Longtermoppositesexunion

Robert Epstein is the former editor of "Psychology Today." These days he hangs his hat at my alma mater, UC San Diego. His biggest recent challenge, however, was at home, defending himself against his wife's charge that he was a bigot for favoring Prop. 8. He wrote Thursday in the LA Times:
I'm not really skeptical about same-sex marriage per se. If anything, I think that same-sex marriage is a shortsighted idea that doesn't go far enough.

Most Americans insist that they want the word "marriage" to continue to mean a long-term, opposite-sex union, as it has in the Judeo-Christian world for nearly two millenniums. To put this issue into better perspective, imagine that English were more like German and that the word marriage had a lot more syllables: longtermoppositesexunion. Should same-sex couples wed under that label? I say no -- and that gay activists have been fighting the wrong battle.
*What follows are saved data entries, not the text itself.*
(** * EditML (verkaro/editml-go): parser and Clean View transformer

  A shallow embedding of [parser/parser.go], [parser/comments.go],
  [model/*.go], [transformer/transformer.go] and [api.go], and the
  properties of the comment-removal, matching, overlap-resolution,
  escape-decoding and structural-resolution stages.

  Go strings are byte sequences: they are modelled as [list ascii], slices
  [s[a:b]] as [slice s a b], Go [int] offsets as [nat] (offsets are never
  negative and never leave the string). *)

From Stdlib Require Import Strings.Ascii Strings.String.
From stdpp Require Import base list gmap strings sorting.

Local Open Scope nat_scope.
Local Open Scope list_scope.

Abbreviation str := (list ascii).

(** A Go string literal. *)
Definition lit (s : string) : str := list_ascii_of_string s.

(* ================================================================== *)
(** ** Go's [strings] package, as far as the program uses it *)
(* ================================================================== *)

Module gostrings.

(** [s[a:b]] *)
Definition slice (s : str) (a b : nat) : str := take (b - a) (drop a s).

(** [strings.HasPrefix(s, prefix)] *)
Fixpoint HasPrefix (s prefix : str) : bool :=
  match prefix, s with
  | [], _ => true
  | p :: prefix', c :: s' => Ascii.eqb p c && HasPrefix s' prefix'
  | _ :: _, [] => false
  end.

(** [strings.Contains(s, substr)] *)
Fixpoint Contains (s substr : str) : bool :=
  HasPrefix s substr ||
  match s with
  | [] => false
  | _ :: s' => Contains s' substr
  end.

(** The scan of [strings.ReplaceAll]: left to right, non-overlapping; after
    an occurrence of [old] is replaced, its remaining [skip] bytes are
    passed over without being looked at again. *)
Fixpoint replaceFrom (old new : str) (skip : nat) (s : str) : str :=
  match s with
  | [] => []
  | c :: s' =>
      match skip with
      | S k => replaceFrom old new k s'
      | O =>
          if HasPrefix s old
          then new ++ replaceFrom old new (length old - 1) s'
          else c :: replaceFrom old new 0 s'
      end
  end.

(** [strings.ReplaceAll(s, old, new)], for the non-empty [old] of every
    call in the program. *)
Definition ReplaceAll (s old new : str) : str := replaceFrom old new 0 s.

End gostrings.

(* ================================================================== *)
(** ** package model *)
(* ================================================================== *)

Module model.

(** [type EditType string] and its constants. *)
Definition EditTypeAddition : str := lit "addition".
Definition EditTypeDeletion : str := lit "deletion".
Definition EditTypeComment : str := lit "comment".
Definition EditTypeHighlight : str := lit "highlight".

(** Structural operations are plain Go strings. *)
Definition OperationMove : str := lit "move".
Definition OperationCopy : str := lit "copy".

Arguments EditTypeAddition : simpl never.
Arguments EditTypeDeletion : simpl never.
Arguments EditTypeComment : simpl never.
Arguments EditTypeHighlight : simpl never.
Arguments OperationMove : simpl never.
Arguments OperationCopy : simpl never.

(** The four implementations of the [Node] interface. *)
Inductive Node : Type :=
| TextNode (Text : str)
| InlineEditNode (EditType : str) (Content : str) (EditorID : str)
| StructuralSourceNode (Operation : str) (Tag : str) (BlockContent : str)
| StructuralTargetNode (Operation : str) (Tag : str).

End model.

(* ================================================================== *)
(** ** Go's [regexp] package on the eight patterns of the parser

  Go's [regexp] is leftmost-first: among the matches that start at the
  leftmost possible offset it returns the one a backtracking matcher
  finds first.  Each matcher below tries its pattern at the head of a
  string, in that order of preference. *)
(* ================================================================== *)

Module regex.
Import gostrings.

(** [[a-zA-Z0-9]] *)
Definition isAlnum (c : ascii) : bool :=
  let n := nat_of_ascii c in
  ((48 <=? n) && (n <=? 57)) || ((65 <=? n) && (n <=? 90)) ||
  ((97 <=? n) && (n <=? 122)).

(** Number of leading alphanumeric bytes. *)
Fixpoint alnumRun (s : str) : nat :=
  match s with
  | c :: s' => if isAlnum c then S (alnumRun s') else 0
  | [] => 0
  end.

(** [([a-zA-Z0-9]{1,5})] followed by [\}], greedy: the longest id of at
    most [k] bytes first, then shorter ones. *)
Fixpoint tryEditorID (k : nat) (s : str) : option nat :=
  match k with
  | O => None
  | S k' =>
      if (k <=? alnumRun s) && HasPrefix (drop k s) (lit "}")
      then Some k
      else tryEditorID k' s
  end.

(** [(?:([a-zA-Z0-9]{1,5}))?\}]: the optional group is greedy, so the id
    is tried before the bare closing brace.  [Some (Some k)]: id of [k]
    bytes; [Some None]: the group did not take part. *)
Definition editorIDTrailer (s : str) : option (option nat) :=
  match tryEditorID 5 s with
  | Some k => Some (Some k)
  | None => if HasPrefix s (lit "}") then Some None else None
  end.

(** [([a-zA-Z0-9]+)\}]: the greedy run must be followed by the brace, and
    no shorter run can be (the byte after it is alphanumeric). *)
Definition tagTrailer (s : str) : option nat :=
  let k := alnumRun s in
  if (1 <=? k) && HasPrefix (drop k s) (lit "}") then Some k else None.
(** C8.  Postcondition of [rnaview_profile_begin].  When
    RNAVIEW_PROFILE_JSON is unset or empty the call clears [enabled] and
    leaves every other field as it was.  Otherwise the global is zeroed and
    then [enabled = 1], [num_residue] is the argument, the two path arrays
    hold [input_path] and the value of the variable (cut to 1023
    characters), and [begin_ns] is the clock reading.  So after the call,
    whenever [enabled] is non-zero every call counter and every time
    accumulator is zero. *)
Theorem rnaview_profile_begin_post (env : option (list ascii))
    (clk : option timespec) (ip : option (list ascii)) (n : Z) (p : RnaViewProfile) :
  let q := rnaview_profile_begin env clk ip n p in
  (unset_or_empty env → enabled q = 0%Z ∧ same_but_enabled p q)
  ∧ (¬ unset_or_empty env →
       enabled q = 1%Z ∧ num_residue q = n
       ∧ begin_ns q = rnaview_profile_now_ns clk ∧ end_ns q = 0%Z
       ∧ Forall (eq 0%Z) (counters q) ∧ Forall (eq 0%Z) (accumulators q)
       ∧ holds_copy (input_path q) ip ∧ holds_copy (json_path q) env)
  ∧ (∀ ts, clk = Some ts → ¬ unset_or_empty env →
       (0 ≤ tv_sec ts < 9223372036)%Z → (0 ≤ tv_nsec ts < 1000000000)%Z →
       begin_ns q = (tv_sec ts * 1000000000 + tv_nsec ts)%Z)
  ∧ (enabled q ≠ 0%Z →
       Forall (eq 0%Z) (counters q) ∧ Forall (eq 0%Z) (accumulators q)).
Proof.
  intros q.
  assert (Hset : ¬ unset_or_empty env →
       enabled q = 1%Z ∧ num_residue q = n
       ∧ begin_ns q = rnaview_profile_now_ns clk ∧ end_ns q = 0%Z
       ∧ Forall (eq 0%Z) (counters q) ∧ Forall (eq 0%Z) (accumulators q)
       ∧ holds_copy (input_path q) ip ∧ holds_copy (json_path q) env).
  { intros Hs. destruct env as [path|]; [|by destruct Hs].
    unfold q. rewrite begin_set by done.
    cbn [enabled num_residue begin_ns end_ns input_path json_path].
    split_and!; try reflexivity.
    - unfold counters; simpl. repeat constructor.
    - unfold accumulators; simpl. repeat constructor.
    - apply begin_holds_copy.
    - apply begin_holds_copy. }
  assert (Hunset : unset_or_empty env → enabled q = 0%Z ∧ same_but_enabled p q).
  { intros Hu. unfold q. rewrite begin_unset by done.
    destruct p. by split_and!. }
  split_and!; [done|done| |].
  - intros ts -> Hs Hsec Hnsec.
    destruct (Hset Hs) as (_ & _ & -> & _). by apply now_ns_exact.
  - intros Hen. destruct (unset_or_empty_dec env) as [Hu|Hs].
    + destruct (Hunset Hu) as [H0 _]. done.
    + destruct (Hset Hs) as (_ & _ & _ & _ & Hc & Ha & _). done.
Qed.

(** A global with stale values in it. *)
Lemma rnaview_profile_begin_post_witness :
  let stale := rnaview_profile_add_all_pairs_lw_get_hbond_ij 100
                 (rnaview_profile_begin (Some (list_ascii_of_string "old.json")) None
                    (Some (list_ascii_of_string "old.pdb")) 12 zero_profile) in
  (let q := rnaview_profile_begin None None (Some (list_ascii_of_string "a.pdb")) 76 stale in
   enabled q = 0%Z ∧ same_but_enabled stale q)
  ∧ (let q := rnaview_profile_begin (Some (list_ascii_of_string "prof.json"))
                (Some (mkTimespec 5 7)) (Some (list_ascii_of_string "a.pdb")) 76 stale in
     begin_ns q = 5000000007%Z
     ∧ Forall (eq 0%Z) (counters q) ∧ Forall (eq 0%Z) (accumulators q)).
Proof.
  intros stale. split.
  - apply (proj1 (rnaview_profile_begin_post None None
                    (Some (list_ascii_of_string "a.pdb")) 76 stale)).
    exact I.
  - pose proof (rnaview_profile_begin_post (Some (list_ascii_of_string "prof.json"))
                  (Some (mkTimespec 5 7)) (Some (list_ascii_of_string "a.pdb")) 76 stale)
      as (_ & _ & Hclk & Hzero).
    split.
    + apply (Hclk (mkTimespec 5 7)); [reflexivity|simpl; lia|simpl; lia|simpl; lia].
    + apply Hzero. vm_compute. discriminate.
Defined.

(** C10.  With [enabled = 0] the two accumulator functions return with the
    global as it was, and [rnaview_profile_dump] returns with the global as
    it was and without a file operation; the same holds for the dump when
    [json_path] is the empty string.  The file system is then unchanged. *)
Theorem profile_disabled_noop (p : RnaViewProfile) :
  (enabled p = 0%Z →
     ∀ delta_ns,
       rnaview_profile_add_all_pairs_hbond_pair_h_catalog delta_ns p = p
       ∧ rnaview_profile_add_all_pairs_lw_get_hbond_ij delta_ns p = p)
  ∧ (enabled p = 0%Z ∨ strlen (json_path p) = 0 →
     ∀ fopen_ok clk,
       rnaview_profile_dump fopen_ok clk p = (p, [])
       ∧ ∀ (A : Type) (a : A) (files : gmap string string),
           exec (mkWorld p a files) (Dump fopen_ok clk) = mkWorld p a files).
Proof.
  split.
  - intros He delta_ns.
    unfold rnaview_profile_add_all_pairs_hbond_pair_h_catalog,
      rnaview_profile_add_all_pairs_lw_get_hbond_ij.
    by rewrite He.
  - intros Hoff fopen_ok clk.
    assert (Hd : rnaview_profile_dump fopen_ok clk p = (p, [])).
    { unfold rnaview_profile_dump.
      destruct Hoff as [-> | ->]; [reflexivity|].
      by rewrite orb_true_r. }
    split; [done|].
    intros A a files. unfold exec. cbn [profile analysis fs]. by rewrite Hd.
Qed.

Lemma profile_disabled_noop_witness :
  let p := rnaview_profile_begin None None (Some (list_ascii_of_string "a.pdb")) 76
             zero_profile in
  rnaview_profile_add_all_pairs_hbond_pair_h_catalog 250 p = p
  ∧ rnaview_profile_add_all_pairs_lw_get_hbond_ij 250 p = p
  ∧ rnaview_profile_dump (fun _ => true) (Some (mkTimespec 6 0)) p = (p, [])
  ∧ rnaview_profile_dump (fun _ => true) (Some (mkTimespec 6 0)) (set_enabled 1 p)
    = (set_enabled 1 p, []).
Proof.
  intros p.
  pose proof (profile_disabled_noop p) as [Hadd Hdump].
  pose proof (profile_disabled_noop (set_enabled 1 p)) as [_ Hdump1].
  split_and!.
  - apply (Hadd eq_refl).
  - apply (Hadd eq_refl).
  - apply (Hdump (or_introl eq_refl)).
  - apply (Hdump1 (or_intror eq_refl)).
Defined.

End ProfileClaims.

(** * The profile and the analysis *)

Section Frame.
Import Profile Process.


Lemma dump_body_fprintf (p : RnaViewProfile) :
  Forall (fun e => ∃ txt, e = Fprintf txt) (dump_body p).
Proof. unfold dump_body, json_kv_long, json_kv_ll. repeat constructor; eauto. Qed.



End Frame.

Section ProfileAndAnalysis.
Import Profile Process.
(** Lines 148-155 of [Process]. *)
Definition resizeColMap (colMap : IntSlice) (ncols : nat) : option IntSlice :=
  if decide (icap colMap < ncols) then
    let s := imake ncols in
    fillIdentity (seq 0 (ilen s)) s
  else reslice colMap ncols.

Record sortTransformation (DS : Type) := MkSortTransformation {
  d : DS;
  cache : BlockBuilderCache;
  cols : Slice;
  desc : bool;
  colMap : IntSlice
}.
Arguments MkSortTransformation {DS} d cache cols desc colMap.
Arguments d {DS} s.
Arguments cache {DS} s.
Arguments cols {DS} s.
Arguments desc {DS} s.
Arguments colMap {DS} s.

Definition NewSortTransformation {DS} (d : DS) (cache : BlockBuilderCache)
    (spec : SortProcedureSpec.t) : sortTransformation DS :=
  MkSortTransformation d cache (SortProcedureSpec.Cols spec)
    (SortProcedureSpec.Desc spec) inil.

(** [NewSortTransformation] on a pointer that may be nil: reading
    [spec.Cols] through the nil pointer panics ([None]). *)
Definition NewSortTransformation_ptr {DS} (d : DS) (cache : BlockBuilderCache)
    (spec : option SortProcedureSpec.t) : option (sortTransformation DS) :=
  s ← spec; Some (NewSortTransformation d cache s).

(** [createSortTransformation]; the returned dataset is the [d] field of the
    returned node. The administration only supplies the allocator of the
    cache. The result is [None] when the call panics. *)
Definition createSortTransformation {A DS} `{Dataset DS} (id : DatasetID)
    (mode : AccumulationMode) (spec : ProcedureSpec) (a : A)
  : option (res (sortTransformation DS)) :=
  match asSortProcedureSpec spec with
  | None => Some (Err (ErrInvalidSpecType (procTypeName spec)))
  | Some s =>
      let cache := NewBlockBuilderCache in
      let d := NewDataset id mode in
      t ← NewSortTransformation_ptr d cache s;
      Some (Ok t)
  end.

Definition withDataset {DS} (t : sortTransformation DS)
    (dc : DS * BlockBuilderCache) : sortTransformation DS :=
  MkSortTransformation dc.1 dc.2 (cols t) (desc t) (colMap t).

Definition RetractBlock {DS} `{Dataset DS} (t : sortTransformation DS)
    (id : DatasetID) (key : PartitionKey)
  : option error * sortTransformation DS :=
  let '(r, dc) := dsRetractBlock key (d t, cache t) in (r, withDataset t dc).

Definition UpdateWatermark {DS} `{Dataset DS} (t : sortTransformation DS)
    (id : DatasetID) (mark : Time) : option error * sortTransformation DS :=
  let '(r, dc) := dsUpdateWatermark mark (d t, cache t) in
  (r, withDataset t dc).

Definition UpdateProcessingTime {DS} `{Dataset DS} (t : sortTransformation DS)
    (id : DatasetID) (pt : Time) : option error * sortTransformation DS :=
  let '(r, dc) := dsUpdateProcessingTime pt (d t, cache t) in
  (r, withDataset t dc).

Definition Finish {DS} `{Dataset DS} (t : sortTransformation DS)
    (id : DatasetID) (err : option error) : sortTransformation DS :=
  withDataset t (dsFinish err (d t, cache t)).

(** Calls on the dataset, as a dataset that keeps a log sees them. *)
Inductive DatasetCall :=
  | DRetractBlock (key : PartitionKey)
  | DUpdateWatermark (mark : Time)
  | DUpdateProcessingTime (pt : Time)
  | DFinish (err : option error).
(** a file's content type goes by its extension, whatever the case of
    its letters, for every extension the table lists. *)
Theorem content_type_by_extension stem ext type :
  (toLowerCase ext, type) ∈ MIME_TYPES →
  guessMimeType (stem +:+ "." +:+ ext) = MimeString type.
Proof.
  intros Hin.
  assert (has_dot (toLowerCase ext) = false ∧
          own_property (toLowerCase ext) MIME_TYPES = Some type) as [Hdot Hown].
  { unfold MIME_TYPES in Hin. rewrite !elem_of_cons, elem_of_nil in Hin.
    repeat destruct Hin as [[= -> ->]|Hin]; [by split..|done]. }
  unfold guessMimeType. rewrite split_dot_pop_ext by by rewrite <-toLowerCase_dot.
  by rewrite Hown.
Qed.
End properties.

(** ** A concrete world *)

Module Demo.
(** Content identifiers are paths here; [root/] holds an [index.html], a
    stylesheet and a directory with a script of two chunks. *)
Definition root_links : list (string * string) := [("index.html", "i"); ("a.CSS", "s"); ("lib", "d")].
Definition ls (c : string) : stream (string * string) :=
  if decide (c = "root") then Stream root_links None
  else if decide (c = "d") then Stream [("x.js", "x")] None
  else Stream [] (Some "not a directory").
Definition cat (c : string) : stream string :=
  if decide (c = "i") then Stream ["<html>"] None
  else if decide (c = "s") then Stream ["p{}"] None
  else Stream ["let "; "x"] None.

Definition world : World := {|
  CID := string;
  Doc := unit;
  cid_parse := λ s, if decide (s = "bad") then Err "Invalid CID" else Ok s;
  createHeliaLight := Ok ();
  helia_start := λ _, Ok ();
  toMultiaddr := λ s, Ok s;
  libp2p_dial := λ _ _, Err "refused";
  fs_stat_type := λ c,
    Ok (if decide (c = "root" ∨ c = "d") then "directory" else "file");
  fs_ls := ls;
  fs_cat := cat;
  objectURL := λ n, String (ascii_of_nat (48 + n)) "";
  utf8_decode := id;
  parse_html := λ _, ([{["href" := "./a.CSS"]}; {["src" := "//lib/x.js"]};
                       {["src" := "https://cdn/x.js"]}], ());
  outerHTML := λ els _,
    foldr (λ el acc, default "" (el !! "src") +:+ default "" (el !! "href")
                       +:+ ";" +:+ acc) "" els |}.

Definition start : page := Page (Some ("", "")) [] None [].

Definition file (chunks : list string) : @tree world := @File world chunks.
Definition lib : @tree world := @Dir world [("x.js", "x", file ["let "; "x"])].
Definition kids : list (string * @CID world * @tree world) :=
  [("index.html", "i", file ["<html>"]); ("a.CSS", "s", file ["p{}"]); ("lib", "d", lib)].

Lemma stored : @stores world "root" (Dir kids).
Proof.
  assert (∀ c chunks, cat c = Stream chunks None → c ≠ "root" → c ≠ "d" →
            @stores world c (file chunks)) as Hfile.
  { intros c chunks Hc ??. apply (@stores_file world c chunks "file"); [|done|exact Hc].
    cbn. rewrite decide_False; [done|tauto]. }
  assert (@stores world "d" lib).
  { apply (@stores_dir world); [done..|]. apply Forall_cons; split; [by apply Hfile|done]. }
  apply (@stores_dir world); [done..|]. unfold kids.
  do 2 (apply Forall_cons; split; [by apply Hfile|]).
  apply Forall_cons; by split.
Qed.
End Demo.

(** The whole site is shown although the configured address refuses the dial:
    the stylesheet and the nested script point to their object URLs, the
    absolute reference stays. *)
Lemma main_loads_site_witness :
  @main Demo.world 2 (Some "root") (Some "/ip4/127.0.0.1/ws") Demo.start =
    (Ok (), Page None
       [Blob ["p{}"] "text/css"; Blob ["let "; "x"] "application/javascript"]
       (Some "0;1;https://cdn/x.js;")
       [Started composeHelia; Dialed composeHelia "/ip4/127.0.0.1/ws"]).
Proof.
  etrans.
  - apply (@main_loads_site Demo.world 2 "root" "root" Demo.kids
             (Some "/ip4/127.0.0.1/ws") ("", "")).
    1-4: done.
    + apply Demo.stored.
    + cbn. repeat split; done.
    + cbn. lia.
    + apply (bool_decide_unpack _). vm_compute. exact I.
  - vm_compute. reflexivity.
Defined.

(** Two directories below the root; and an identifier that does not parse. *)
Definition demo_rank (c : string) : nat :=
  if decide (c = "root") then 2 else if decide (c = "d") then 1 else 0.
Lemma main_never_silent_witness :
  (∃ p', @main Demo.world 2 (Some "root") None Demo.start = (Ok (), p') ∧
    written p' = Some "0;1;https://cdn/x.js;") ∧
  (∃ p', @main Demo.world 0 (Some "bad") None Demo.start = (Ok (), p') ∧ root p' = shows "Invalid CID").
Proof.
  assert (@links_descend Demo.world demo_rank) as Hrank.
  { intros c e Hd He. cbn in Hd. unfold demo_rank. case_decide as Hc; [|done].
    destruct Hc as [->| ->]; [change (e ∈ Demo.root_links) in He|change (e ∈ [("x.js", "x")]) in He];
      unfold Demo.root_links in He; rewrite !elem_of_cons, elem_of_nil in He; intuition subst; vm_compute; lia. }
  split.
  - destruct (@main_never_silent Demo.world demo_rank 2 (Some "root") None ("", "") [] Hrank) as (p' & Hp & _).
    { intros ? c e [= <-] [= <-] He. change (e ∈ Demo.root_links) in He. unfold Demo.root_links in He. rewrite !elem_of_cons, elem_of_nil in He. intuition subst; vm_compute; lia. }
    exists p'. split; [exact Hp|]. by injection Hp as <-.
  - destruct (@main_never_silent Demo.world demo_rank 0 (Some "bad") None ("", "") [] Hrank) as (p' & Hp & _).
    { by intros ? c e [= <-]. }
    exists p'. split; [exact Hp|]. by injection Hp as <-.
Defined.

(** A script of the host [cdn] is replaced by a pinned file of that path. *)
Lemma pinned_reference_rewritten_witness :
  @rewrite_element (url_map 0 ∅ [SiteFile ["cdn"; "x.js"] ("c" : @CID Demo.world) []])
      {["src" := "//cdn/x.js"]} = {["src" := "0"]} :> attributes.
Proof.
  etrans.
  - apply (@pinned_reference_rewritten Demo.world
      [SiteFile ["cdn"; "x.js"] ("c" : @CID Demo.world) []] 0
      (SiteFile ["cdn"; "x.js"] ("c" : @CID Demo.world) []) false 2 {["src" := "//cdn/x.js"]} "src");
      try done. apply NoDup_singleton.
  - reflexivity.
Defined.

Lemma content_type_by_extension_witness :
  guessMimeType ("img/logo" +:+ "." +:+ "JPeG") = MimeString "image/jpeg".
Proof.
  apply content_type_by_extension. unfold MIME_TYPES. rewrite !elem_of_cons.
  right; right; right; right; right; right; left. reflexivity.
Defined.

(** A file whose extension is a property name of [Object.prototype] gets the
    inherited property as its content type instead of the default. *)
Lemma inherited_content_type :
  new_blob [] (guessMimeType "notes.constructor") =
    Blob [] "function object() { [native code] }".
Proof. reflexivity. Qed.
(* ===== verification/Core.v ===== *)
(** * Identifiers, vocabulary and cryptographic primitives

    The crates [oag-core] and [oag-crypto]: 32-byte identifiers and the
    domain prefixes they are derived under, nodes, edges and predicates, the
    closed vocabularies with their text forms, peer identifiers and
    domain-separated signatures.  BLAKE3, Ed25519, hexadecimal and Base32
    codecs are third-party crates and the case and white-space tables are
    Unicode's: they are the fields of the class [Platform], and what the code
    relies on is the class [PlatformLaws]. *)

From S2P Require Import Prelude.

(** ** Fixed-length byte arrays: Rust's [[u8; n]] *)

Record bytes (n : nat) := Bytes {
  raw : string;
  raw_length : bool_decide (String.length raw = n) }.
Arguments raw {n} _.
Arguments Bytes {n} _ _.

Lemma bytes_eq {n} (a b : bytes n) : raw a = raw b → a = b.
Proof.
  destruct a as [a Ha], b as [b Hb]. cbn. intros ->. f_equal. apply proof_irrel.
Qed.

#[export] Instance bytes_eq_dec n : EqDecision (bytes n).
Proof.
  intros a b. destruct (decide (raw a = raw b)) as [H|H].
  - left. by apply bytes_eq.
  - right. by intros ->.
Defined.

(** Proofs of a computed fact all reduce to the same proof. *)
Definition canon (b : bool) : Is_true b → Is_true b :=
  if b return Is_true b → Is_true b then λ _, I else λ H, H.

(** [Vec<u8>::try_into::<[u8; n]>()]. *)
Definition to_array (n : nat) (s : string) : option (bytes n) :=
  match decide (String.length s = n) with
  | left H => Some (Bytes s (canon _ (bool_decide_pack _ H)))
  | right _ => None
  end.

Lemma to_array_raw {n} (b : bytes n) : to_array n (raw b) = Some b.
Proof.
  unfold to_array. destruct (decide _) as [H|H].
  - f_equal. by apply bytes_eq.
  - destruct H. exact (bool_decide_unpack _ (raw_length _ b)).
Qed.

Lemma to_array_Some n s b : to_array n s = Some b → raw b = s.
Proof. unfold to_array. case_decide; naive_solver. Qed.

#[export] Program Instance bytes_countable n : Countable (bytes n) :=
  inj_countable raw (to_array n) _.
Next Obligation. intros n b. apply to_array_raw. Qed.

Abbreviation hash32 := (bytes 32).

(** ** The platform *)

Class Platform := {
  blake3 : string → hash32;
  SigningKey : Type;
  VerifyingKey : Type;
  vk_bytes : VerifyingKey → bytes 32;
  vk_from_bytes : bytes 32 → result string VerifyingKey;
  verifying_key : SigningKey → VerifyingKey;
  ed25519_sign : SigningKey → string → bytes 64;
  ed25519_verify : VerifyingKey → string → bytes 64 → result string ();
  hex_encode : string → string;
  hex_decode : string → result string string;
  base32_encode : string → string;
  base32_decode : string → result string string;
  (** [str::trim], [to_lowercase], [to_uppercase], [split_whitespace] *)
  trim : string → string;
  to_lowercase : string → string;
  to_uppercase : string → string;
  split_whitespace : string → list string
}.

Class PlatformLaws `(P : Platform) : Prop := {
  (** an honest signature verifies under the signer's own key *)
  verify_sign sk m : ed25519_verify (verifying_key sk) m (ed25519_sign sk m) = Ok ();
  vk_from_to vk : vk_from_bytes (vk_bytes vk) = Ok vk;
  (** a key keeps the bytes it was read from *)
  vk_to_from b vk : vk_from_bytes b = Ok vk → vk_bytes vk = b;
  (** hexadecimal: two characters of [0-9a-f] per byte, and back *)
  hex_decode_encode s : hex_decode (hex_encode s) = Ok s;
  hex_encode_length s : String.length (hex_encode s) = 2 * String.length s;
  (** Base32 without padding decodes what it encodes, and the encoding's
      letters survive being lower-cased and upper-cased again *)
  base32_roundtrip s : base32_decode (to_uppercase (to_lowercase (base32_encode s))) = Ok s
}.

(** ** Text forms of closed vocabularies *)

(** [match s { "..." => V, ... }]. *)
Fixpoint match_str {A} (s : string) (arms : list (string * A)) : option A :=
  match arms with
  | [] => None
  | (t, a) :: arms => if decide (s = t) then Some a else match_str s arms
  end.

(** An enum stored in a TEXT column: what every reader relies on is that the
    text written for a value is read back as that value. *)
Class TextEnum (A : Type) := {
  as_str : A → string;
  parse : string → option A;
  parse_as_str a : parse (as_str a) = Some a }.
Create Rewrite HintDb text.
#[export] Hint Rewrite @parse_as_str : text.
The real challenge is to have the state begin to recognize the full range of healthy, non-exploitative, romantic partnerships that actually exist among human beings. Gays are correct in expressing outrage over the fact that official recognition, the power to make health decisions, inheritance rights and tax benefits, have long been granted to only one kind of committed partnership in the United States. But wanting their own committed relationships to be shoe-horned into an old institution makes little sense, especially given the poor, almost pathetic performance of that institution in recent decades. Half of first marriages fail in the U.S., after all, as do nearly two-thirds of second marriages. Is that really a club you want to join?